Cross-posted at WLF’s Forbes.com Contributor blog
With their law enforcement counterparts at the federal level raking in prodigious financial settlements, it’s no surprise that state attorneys general (“state AGs”) want a bigger piece of the action on off-label drug “promotion” regulation. The $181 million settlement reached August 29 between 36 attorneys general and a drug maker confirmed that state AGs must indeed be reckoned with on off-label issues. What will get medical product companies’ attention is not the financial settlement, though. The real eye-opener was the precision of the settlement’s conduct requirements, most notably one restraint on speech which goes beyond the dictates of federal law.
The settlement arose from “deceptive marketing” suits filed by state AGs throughout the country involving Ripersdal. Some of those suits resulted in verdicts imposing six- or seven-figure damages on the defendant, Janssen Pharmaceuticals. Janssen and its parent company, Johnson & Johnson (J&J), had appealed those verdicts, but the cost-benefit calculus of fighting vs. settling likely led the companies to resolve the claims on a global basis (much like the tobacco companies did with the state AGs).
In addition to the monetary settlement, Janssen and J&J agreed to conditions and limitations on how they share information about Ripersdal with medical professionals. As noted above and emphasized by former FDA associate chief counsel Arnie Fried in a Pharmalot interview, such behavior-changing dictates were what the AGs were really after here.
The most interesting and in our opinion problematic conditions apply to the dissemination of reprints of scientific or medical journal articles discussing off-label uses of Risperdal (see 13-14 of the settlement document).
The settlement first requires that all reprints comply with applicable FDA rules and guidances. This is straight-forward, although the profoundly vague nature of applicable FDA rules and their inconsistent enforcement make full “compliance” a slippery concept.
It next states that “Scientifically Trained Personnel” should be responsible for relevant journal reprint dissemination, but then goes on to add, “Neither Janssen Sales nor Janssen Marketing personnel shall disseminate these materials, unless Janssen has a pending filing with FDA for approval of the new indication described in the reprint.”
The state AGs are trying to make sure that the sharing of reprints describing off-label uses is part of an antiseptic “scientific exchange” rather than a sales pitch. But the way the settlement document keeps sales personnel out of it—by requiring Janssen to have a Supplemental New Drug Application (“sNDA”) on file at FDA—is to our knowledge unique.
Federal law imposes no such condition on the ability of marketing personnel to share journal reprints.
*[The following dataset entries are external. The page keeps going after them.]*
(** What [split] is meant to compute: the maximal runs of characters
that are not whitespace, in order.  [words_of s ws]: [s] is a run of
whitespace, then a word that ends at a boundary, then the rest. *)
Inductive words_of : string -> list string -> Prop :=
| words_blank s : all_space s = true -> words_of s []
| words_cons pre w rest ws :
    all_space pre = true -> w <> EmptyString -> no_space w = true ->
    at_boundary rest = true -> words_of rest ws ->
    words_of (String.append pre (String.append w rest)) (w :: ws).

End PyStr.

(** ** Outcomes of a call *)

Inductive exn : Type :=
| ValueError.  (* max() of an empty sequence *)

Inductive outcome (A : Type) : Type :=
| Ok (a : A)
| Raise (e : exn)
| OutOfFuel.

Arguments Ok {A} a.
Arguments Raise {A} e.
Arguments OutOfFuel {A}.

(** ** The canvas: the calls made on it, oldest first *)

Inductive op : Type :=
| SetFont (font_name : string) (font_size : Z)
| DrawString (x y : Q) (text : string)
| ShowPage
| Save.

Definition canvas := list op.

(** A computation on the canvas.  The canvas is mutated in place, so the
    calls made before an exception stay in the log. *)
Definition M (A : Type) : Type := canvas -> canvas * outcome A.

Definition ret {A} (a : A) : M A := fun c => (c, Ok a).

Definition bind {A B} (m : M A) (k : A -> M B) : M B :=
  fun c =>
    match m c with
    | (c', Ok a) => k a c'
    | (c', Raise e) => (c', Raise e)
    | (c', OutOfFuel) => (c', OutOfFuel)
    end.

Definition lift {A} (o : outcome A) : M A := fun c => (c, o).

Definition call (o : op) : M unit := fun c => (c ++ [o], Ok tt).

Declare Scope py_scope.
Delimit Scope py_scope with py.
Notation "x <- m ;; k" := (bind m (fun x => k))
  (at level 61, m at next level, right associativity) : py_scope.
Notation "m ;; k" := (bind m (fun _ => k))
  (at level 61, right associativity) : py_scope.

(** [for a in l: body a] *)
Fixpoint for_each {A} (l : list A) (body : A -> M unit) : M unit :=
  match l with
  | [] => ret tt
  | a :: l' => (body a ;; for_each l' body)%py
  end.

(** [enumerate(l, start)] *)
Fixpoint enumerate {A} (start : Z) (l : list A) : list (Z * A) :=
  match l with
  | [] => []
  | a :: l' => (start, a) :: enumerate (start + 1) l'
  end.

(** ** Numbers *)

Definition len {A} (l : list A) : Z := Z.of_nat (List.length l).

(** [a > b] on floats *)
Definition Qgtb (a b : Q) : bool := negb (Qle_bool a b).

(** [max(xs)] : the first greatest element; an empty sequence raises. *)
Definition py_max (xs : list Q) : outcome Q :=
  match xs with
  | [] => Raise ValueError
  | x :: xs' => Ok (fold_left (fun m y => if Qgtb y m then y else m) xs' x)
  end.

(** ** Constants *)

Definition FONT_ADJUSTMENT : Z := 2.

(** A test font: every character of every font is [size] units wide. *)
Definition mono_width (line font_name : string) (font_size : Z) : Q :=
  inject_Z (Z.of_nat (String.length line) * font_size).

(** A test sheet: a cell holds a text or is null; [str] of a null cell
    is "nan", as for a float NaN, and [pd.notnull] tells them apart. *)
Definition cell_str (val : option string) : string :=
  match val with Some s => s | None => "nan" end.

Definition cell_notnull (val : option string) : bool :=
  match val with Some _ => true | None => false end.

(** the pages of a log: the calls up to each [ShowPage] *)
Fixpoint pages_from (cur : list op) (c : canvas) : list (list op) :=
  match c with
  | [] => []
  | ShowPage :: c' => cur :: pages_from [] c'
  | o :: c' => pages_from (cur ++ [o]) c'
  end.

Definition pages (c : canvas) : list (list op) := pages_from [] c.

(** the texts drawn by a sequence of calls, in order *)
Fixpoint drawn_texts (c : list op) : list string :=
  match c with
  | [] => []
  | DrawString _ _ text :: c' => text :: drawn_texts c'
  | _ :: c' => drawn_texts c'
  end.

(** [list(dict.fromkeys(l))]: the keys of the dict, in insertion order.
    [keys] are the keys inserted so far; inserting a key that is there
    leaves the dict as it is. *)
Fixpoint dict_fromkeys_from (keys l : list string) : list string :=
  match l with
  | [] => keys
  | k :: l' =>
      if existsb (String.eqb k) keys then dict_fromkeys_from keys l'
      else dict_fromkeys_from (keys ++ [k]) l'
  end.

Definition dict_fromkeys (l : list string) : list string :=
  dict_fromkeys_from [] l.

(** what pressing "Generate PDF" gives *)
Inductive generated : Type :=
| Warning (message : string)
| Download (pdf_buffer : canvas).

Section LabelGen.

(** [pdfmetrics.stringWidth(text, fontName, fontSize)] *)
Variable stringWidth : string -> string -> Z -> Q.

(** the values of [data_list] and Python's [str()] on them *)
Variable value : Type.
Variable str : value -> string.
Section 401 of the Food and Drug Administration Modernization Act (“FDAMA”) stated that if a drug maker certified that it would be submitting a sNDA, dissemination of journal reprints would not be used against the company as evidence of intent to unlawfully promote an off-label use. That provision of FDAMA ceased to be law in 2006. But even if it were still in effect, it required a promise to seek an sNDA, not an affirmative act of having filed one with FDA.
Some may question the larger importance of the sNDA condition, since it was agreed to in a private settlement and involves one company and (possibly) just one drug. Such an innovation in regulation-through-settlement agreement will no doubt inspire similar or more far-reaching provisions in future state or federal settlements involving off-label speech. That outcome will add insult to the injury that we believe federal government restrictions already impose on the First Amendment rights of health care companies, providers, and patients.
The state AGs’ “successes” in their collective efforts against Janssen—money in state treasuries and otherwise unachievable regulation of speech—will encourage further “deceptive marketing” litigation against the sharing of off-label use information. The result will be even less clarity and consistency in an area of government regulation that is already entirely opaque and unpredictable. Who wins in such circumstances? Certainly not the American patient.